### Prompt
Each line with the word "txds" must appear in the answer, copied from the records.

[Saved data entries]
☆ ☆ ☆ ☆ ☆ ☆ ☆
(* ===== verification/Frames.v ===== *)
(** * Frames: the registered actions and the kernel

    Facts that most operations keep: what a transaction has registered to
    compensate ([UndoSide]) or to do at commit ([CommitSide]), and whatever the
    transaction and sentinel managers do not see, such as the kernel ([Quiet]).
    The two lists are handled by the same code, so the lemmas are about either
    side; the properties of [Undo.v] and [Deferred.v] are built on them. *)

From S2P Require Import Prelude Dll Pool HashTable Buffer Actions World Tx Sentinel Views Koa XFile XDir XPipe System.

(** ** The two sides *)

Inductive side := UndoSide | CommitSide.

#[export] Instance side_eq_dec : EqDecision side.
Proof. solve_decision. Defined.

Definition side_list (sd : side) (t : txc_tx_t) : action_list :=
  match sd with UndoSide => undo_action_list t | CommitSide => commit_action_list t end.
Definition side_set (sd : side) : action_list -> txc_tx_t -> txc_tx_t :=
  match sd with UndoSide => tx_set_undo_action_list | CommitSide => tx_set_commit_action_list end.
(** Is the callback registered, for the library and for the TM library? *)
Definition side_generic (sd : side) (t : txc_tx_t) : bool :=
  match sd with UndoSide => generic_undo_action_registered t | CommitSide => generic_commit_action_registered t end.
Definition side_itm (sd : side) (t : txc_tx_t) : bool :=
  match sd with UndoSide => itm_undo_registered (itm_td t) | CommitSide => itm_commit_registered (itm_td t) end.

Section sides.
Context {PF : Platform} (sd : side).

Definition side_callback (a : Z) : M world unit :=
  match sd with
  | UndoSide => tmsystem_register_generic_undo_action a
  | CommitSide => tmsystem_register_generic_commit_action a
  end.
Definition side_register (a : Z) (f : action) (r : option Z) (o : Z) : M world Z :=
  match sd with
  | UndoSide => txc_tx_register_undo_action a f r o
  | CommitSide => txc_tx_register_commit_action a f r o
  end.

(** The list and the mode of a transaction. *)
Definition aview (txd : Z) (w : world) : option (action_list * txc_tx_xactstate_t) :=
  (fun t => (side_list sd t, itm_mode (itm_td t))) <$> txds (w_txmgr w) !! txd.

(** The TM library will run the callback when there is something to run. *)
Definition ready_tx (t : txc_tx_t) : Prop :=
  (side_generic sd t = true -> side_itm sd t = true) /\
  (0 < num_entries (side_list sd t) -> side_generic sd t = true).
Definition ready (txd : Z) (w : world) : Prop := forall t, txds (w_txmgr w) !! txd = Some t -> ready_tx t.

(** Neither the kernel nor the list of [txd] changes. *)
Definition same_side (txd : Z) (w w' : world) : Prop :=
  w_kernel w' = w_kernel w /\ aview txd w' = aview txd w /\ (ready txd w -> ready txd w').

#[global] Instance same_side_preorder txd : PreOrder (same_side txd).
Proof.
  split; [done|]. intros w1 w2 w3 (H1 & H2 & H3) (H4 & H5 & H6). split_and!; [congruence..|auto].
Qed.

(** What [ready_tx] and [aview] look at. *)
Definition side_fields (t : txc_tx_t) := (side_list sd t, itm_mode (itm_td t), side_generic sd t, side_itm sd t).
Definition keeps_side (f : txc_tx_t -> txc_tx_t) : Prop := forall t, side_fields (f t) = side_fields t.

Lemma aview_put_txd txd a t w :
  aview txd (put_txd a t w) =
  if decide (a = txd) then Some (side_list sd t, itm_mode (itm_td t)) else aview txd w.
Proof.
  unfold aview, put_txd; simpl. case_decide; [subst; by rewrite lookup_insert_eq|].
  by rewrite lookup_insert_ne.
Qed.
☆ ☆ ☆ ☆ ☆ ☆ ☆
### Reply to the exercise
  (fun t => (side_list sd t, itm_mode (itm_td t))) <$> txds (w_txmgr w) !! txd.
Definition ready (txd : Z) (w : world) : Prop := forall t, txds (w_txmgr w) !! txd = Some t -> ready_tx t.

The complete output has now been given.